Discovery of ODM-201, a new-generation androgen receptor inhibitor targeting resistance mechanisms to androgen signaling-directed prostate cancer therapies.
Bottom Line: Known causes of CRPC include gene amplification and overexpression as well as point mutations of AR.In contrast to other antiandrogens, ODM-201 shows negligible brain penetrance and does not increase serum testosterone levels in mice.In conclusion, ODM-201 is a potent AR inhibitor that overcomes resistance to AR-targeted therapies by antagonizing both overexpressed and mutated ARs.
Affiliation: Orion Corporation, Orion Pharma, Finland.

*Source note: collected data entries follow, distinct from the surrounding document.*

(** Filtering a pool with distinct ids by the id of one of its tasks takes
    out that very entry and leaves the others in place. *)
Lemma filter_pool_split (pool : list Task) (t : Task) :
  In t pool -> NoDup (map task_id pool) ->
  exists l1 l2,
    pool = l1 ++ t :: l2 /\
    filter (fun t' => negb (String.eqb (task_id t') (task_id t))) pool = l1 ++ l2.
Proof.
  induction pool as [|a l IH]; simpl; intros Hin Hnd; [contradiction|].
  inversion Hnd as [|x xs Hnotin Hnd']; subst.
  destruct Hin as [Heq|Hin].
  - subst a. exists [], l. split; [reflexivity|].
    rewrite String.eqb_refl. simpl. apply filter_all_id.
    intros x Hx. apply negb_true_iff, String.eqb_neq. intros E.
    apply Hnotin. rewrite <- E. apply in_map. exact Hx.
  - destruct (IH Hin Hnd') as [l1 [l2 [E1 E2]]].
    exists (a :: l1), l2. split; [simpl; rewrite E1; reflexivity|].
    destruct (String.eqb (task_id a) (task_id t)) eqn:E; simpl.
    + apply String.eqb_eq in E. exfalso. apply Hnotin. rewrite E.
      apply in_map. exact Hin.
    + rewrite E2. reflexivity.
Qed.

Lemma NoDup_snoc_iff (pool : list Task) (t : Task) :
  NoDup (map task_id pool) ->
  (NoDup (map task_id (pool ++ [t])) <-> ~ In (task_id t) (map task_id pool)).
Proof.
  induction pool as [|a l IH]; simpl; intros Hnd.
  - split; [intros _ []|intros _; constructor; [intros []|constructor]].
  - inversion Hnd as [|x xs Hnotin Hnd']; subst.
    specialize (IH Hnd'). split.
    + intros H. inversion H as [|x xs Hn Hn']; subst.
      intros [E|Hin'].
      * apply Hn. rewrite map_app, in_app_iff. right. left. symmetry. exact E.
      * apply IH in Hn'. exact (Hn' Hin').
    + intros H. constructor.
      * rewrite map_app, in_app_iff. simpl. intros [Hin'|[E|[]]].
        -- exact (Hnotin Hin').
        -- apply H. left. symmetry. exact E.
      * apply IH. intros Hin'. apply H. right. exact Hin'.
Qed.

(** With the server in view, [addTimeBlock] is the handler read on the bare
    outcome, given the server's answer to the request the page posts. *)
Lemma remote_addTimeBlock_posts (api_create : Backend.TimeBlockCreate -> api_result TimeBlock)
    (st : State) (t : Task) (s e : Q) :
  Remote.addTimeBlock api_create st t s e =
  Backend.addTimeBlock st t s e
    (api_create (Backend.mkTimeBlockCreate (title t) (duration t) (color t) s e)).
Proof.
  unfold Remote.addTimeBlock, Backend.addTimeBlock,
    Remote.createTimeBlock, Backend.createTimeBlock.
  reflexivity.
Qed.

Lemma remote_addTimeBlock_returned (api_create : Backend.TimeBlockCreate -> api_result TimeBlock)
    (st : State) (t : Task) (s e : Q) :
  snd (Remote.addTimeBlock api_create st t s e) = Returned ->
  exists b,
    api_create (Backend.mkTimeBlockCreate (title t) (duration t) (color t) s e)
      = Resolved b /\
    e <= 21 /\ hasConflict (timeBlocks st) s e None = false /\
    fst (Remote.addTimeBlock api_create st t s e) =
    setTasks (filter (fun t' => negb (String.eqb (task_id t') (task_id t))) (tasks st))
      (setTimeBlocks (timeBlocks st ++ [b]) (setError None st)).
Proof.
  unfold Remote.addTimeBlock, Remote.createTimeBlock.
  destruct (Qlt_bool 21 e) eqn:E21; [discriminate|].
  destruct (hasConflict (timeBlocks st) s e None) eqn:Hc; [discriminate|].
  cbv zeta.
  destruct (api_create _) as [b|msg] eqn:Ea; simpl; [|discriminate].
  intros _. exists b. apply Qlt_bool_false_iff in E21. repeat split; assumption.
Qed.

(** C5 (amended).  Take a pool with distinct ids and a server that answers a
    creation with a block under an unused block id carrying the display
    fields and the interval of the request it was sent.  Whenever
    [addTimeBlock] places a pooled task (the target is accepted and the call
    resolves), exactly the entry of that task leaves the pool, the others
    stay in place, and exactly one block is appended: the server's answer to
    the request built from the task and the target.  When the deletion of
    that block resolves, exactly that block leaves the block set and exactly
    one entry is appended to the pool: the task embedded in the block, whose
    title, duration and color are the original's and whose id is the one the
    block carries; the pool ids are distinct afterwards exactly when that id
    is not among the ids left in the pool.  Pool size plus block count is the
    same before, between and after. *)
Theorem place_then_delete_round_trip
    (api_create : Backend.TimeBlockCreate -> api_result TimeBlock)
    (st : State) (t : Task) (s e : Q) :
  In t (tasks st) ->
  NoDup (map task_id (tasks st)) ->
  (forall data b, api_create data = Resolved b ->
     Backend.honours_create data b /\
     forall b', In b' (timeBlocks st) -> block_id b' <> block_id b) ->
  snd (Remote.addTimeBlock api_create st t s e) = Returned ->
  let st1 := fst (Remote.addTimeBlock api_create st t s e) in
  exists b l1 l2,
    tasks st = l1 ++ t :: l2 /\ tasks st1 = l1 ++ l2 /\
    timeBlocks st1 = timeBlocks st ++ [b] /\
    title (task b) = title t /\ duration (task b) = duration t /\
    color (task b) = color t /\
    startHour b = s /\ endHour b = e /\ completed b = false /\
    let st2 := Backend.deleteTimeBlock st1 (block_id b) (Resolved tt) in
    timeBlocks st2 = timeBlocks st /\
    tasks st2 = l1 ++ l2 ++ [task b] /\
    xp st2 = xp st /\
    (NoDup (map task_id (tasks st2)) <->
     ~ In (task_id (task b)) (map task_id (l1 ++ l2))) /\
    (List.length (tasks st1) + List.length (timeBlocks st1) =
     List.length (tasks st) + List.length (timeBlocks st))%nat /\
    (List.length (tasks st2) + List.length (timeBlocks st2) =
     List.length (tasks st) + List.length (timeBlocks st))%nat.
Proof.
  intros Hin Hnd Hserver Hret st1.
  destruct (remote_addTimeBlock_returned api_create st t s e Hret)
    as [b [Ea [_ [_ E1]]]].
  destruct (Hserver _ b Ea) as [[Ht [Hd [Hcol [Hs [He Hcomp]]]]] Hfresh].
  simpl in Ht, Hd, Hcol, Hs, He.
  destruct (filter_pool_split _ _ Hin Hnd) as [l1 [l2 [Epool Efilter]]].
  exists b, l1, l2. unfold st1. rewrite E1, Efilter.
  cbn [tasks timeBlocks xp setTasks setTimeBlocks setError].
  split; [exact Epool|]. split; [reflexivity|]. split; [reflexivity|].
  split; [exact Ht|]. split; [exact Hd|]. split; [exact Hcol|].
  split; [exact Hs|]. split; [exact He|]. split; [exact Hcomp|].
  unfold Backend.deleteTimeBlock.
  cbn [tasks timeBlocks xp setTasks setTimeBlocks setError].
  rewrite (find_app_fresh _ _ Hfresh).
  cbn [tasks timeBlocks xp setTasks setTimeBlocks setError].
  rewrite (filter_app_fresh _ _ Hfresh), Hcomp.
  cbn [tasks timeBlocks xp setTasks setTimeBlocks setError].
  assert (Hrest : NoDup (map task_id (l1 ++ l2))).
  { rewrite Epool, map_app in Hnd. simpl in Hnd.
    apply NoDup_remove_1 in Hnd. rewrite map_app. exact Hnd. }
  split; [reflexivity|]. split; [rewrite <- app_assoc; reflexivity|].
  split; [reflexivity|].
  split; [apply (NoDup_snoc_iff _ _ Hrest)|].
  rewrite Epool. repeat (rewrite ?length_app; cbn [List.length]). lia.
Qed.

Lemma place_then_delete_round_trip_witness :
  let t := mkTask "task-1" "Deep Work" 60 "bg-blue-500" in
  let u := mkTask "task-2" "Review" 30 "bg-red-500" in
  let b0 := mkTimeBlock "41" u 9 10 true in
  let st := mkState [t] [b0] 50 None false false in
  let server := fun data =>
    Resolved (mkTimeBlock "42"
                (mkTask "17" (Backend.create_title data) (Backend.create_duration data)
                   (Backend.create_color data))
                (Backend.create_startHour data) (Backend.create_endHour data) false) in
  let st1 := fst (Remote.addTimeBlock server st t 10 11) in
  snd (Remote.addTimeBlock server st t 10 11) = Returned /\
  exists b l1 l2,
    tasks st = l1 ++ t :: l2 /\ tasks st1 = l1 ++ l2 /\
    timeBlocks st1 = timeBlocks st ++ [b] /\ title (task b) = title t.
Proof.
  intros t u b0 st server st1.
  assert (H1 : In t (tasks st)) by (left; reflexivity).
  assert (H2 : NoDup (map task_id (tasks st))).
  { simpl. constructor; [intros []|constructor]. }
  assert (H3 : forall data b, server data = Resolved b ->
             Backend.honours_create data b /\
             forall b', In b' (timeBlocks st) -> block_id b' <> block_id b).
  { intros data b E. unfold server in E. injection E as E. subst b. split.
    - repeat split.
    - intros b' [Hb|[]]. subst b'. discriminate. }
  assert (H4 : snd (Remote.addTimeBlock server st t 10 11) = Returned) by reflexivity.
  split; [exact H4|].
  destruct (place_then_delete_round_trip server st t 10 11 H1 H2 H3 H4)
    as [b [l1 [l2 [Ha [Hb [Hc [Hd _]]]]]]].
  exists b, l1, l2. repeat split; assumption.
Defined.

(** C5 as stated fails on each count.  Deletion appends the task embedded in
    the block as the server returned it, and no id is made: with a server
    that puts the same task id into its answers, two round trips leave two
    pool entries under one id, so the second entry did not come back under a
    new id.  Placing one of the two then removes both entries for one block.
    A rejected creation places nothing, and a rejected deletion removes
    nothing. *)
Lemma place_then_delete_outside_conditions :
  let t1 := mkTask "task-1" "Deep Work" 60 "bg-blue-500" in
  let t2 := mkTask "task-2" "Review" 30 "bg-red-500" in
  let server := fun (blockId : string) (data : Backend.TimeBlockCreate) =>
    Resolved (mkTimeBlock blockId
                (mkTask "17" (Backend.create_title data) (Backend.create_duration data)
                   (Backend.create_color data))
                (Backend.create_startHour data) (Backend.create_endHour data) false) in
  let st0 := mkState [t1; t2] [] 0 None false false in
  let st1 := fst (Remote.addTimeBlock (server "b1"%string) st0 t1 9 10) in
  let st2 := Backend.deleteTimeBlock st1 "b1"%string (Resolved tt) in
  let st3 := fst (Remote.addTimeBlock (server "b2"%string) st2 t2 10 11) in
  let st4 := Backend.deleteTimeBlock st3 "b2"%string (Resolved tt) in
  let restored := mkTask "17" "Deep Work" 60 "bg-blue-500" in
  let st5 := fst (Remote.addTimeBlock (server "b3"%string) st4 restored 9 10) in
  let failed := Remote.addTimeBlock (fun _ => Rejected "Network Error") st0 t1 9 10 in
  let kept := Backend.deleteTimeBlock st1 "b1"%string (Rejected "Network Error") in
  map task_id (tasks st2) = ["task-2"; "17"]%string /\
  map task_id (tasks st4) = ["17"; "17"]%string /\
  In restored (tasks st4) /\ List.length (tasks st4) = 2%nat /\
  tasks st5 = [] /\ List.length (timeBlocks st5) = 1%nat /\
  tasks (fst failed) = [t1; t2] /\ timeBlocks (fst failed) = [] /\
  timeBlocks kept = timeBlocks st1 /\ tasks kept = tasks st1.
Proof.
  simpl. repeat split; try reflexivity. left. reflexivity.
Qed.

Activation of androgen receptor (AR) is crucial for prostate cancer growth. Remarkably, also castration-resistant prostate cancer (CRPC) is dependent on functional AR, and several mechanisms have been proposed to explain the addiction. Known causes of CRPC include gene amplification and overexpression as well as point mutations of AR. We report here the pharmacological profile of ODM-201, a novel AR inhibitor that showed significant antitumor activity and a favorable safety profile in phase 1/2 studies in men with CRPC. ODM-201 is a full and high-affinity AR antagonist that, similar to second-generation antiandrogens enzalutamide and ARN-509, inhibits testosterone-induced nuclear translocation of AR. Importantly, ODM-201 also blocks the activity of the tested mutant ARs arising in response to antiandrogen therapies, including the F876L mutation that confers resistance to enzalutamide and ARN-509. In addition, ODM-201 reduces the growth of AR-overexpressing VCaP prostate cancer cells both in vitro and in a castration-resistant VCaP xenograft model. In contrast to other antiandrogens, ODM-201 shows negligible brain penetrance and does not increase serum testosterone levels in mice. In conclusion, ODM-201 is a potent AR inhibitor that overcomes resistance to AR-targeted therapies by antagonizing both overexpressed and mutated ARs. ODM-201 is currently in a phase 3 trial in CRPC.
No MeSH data available.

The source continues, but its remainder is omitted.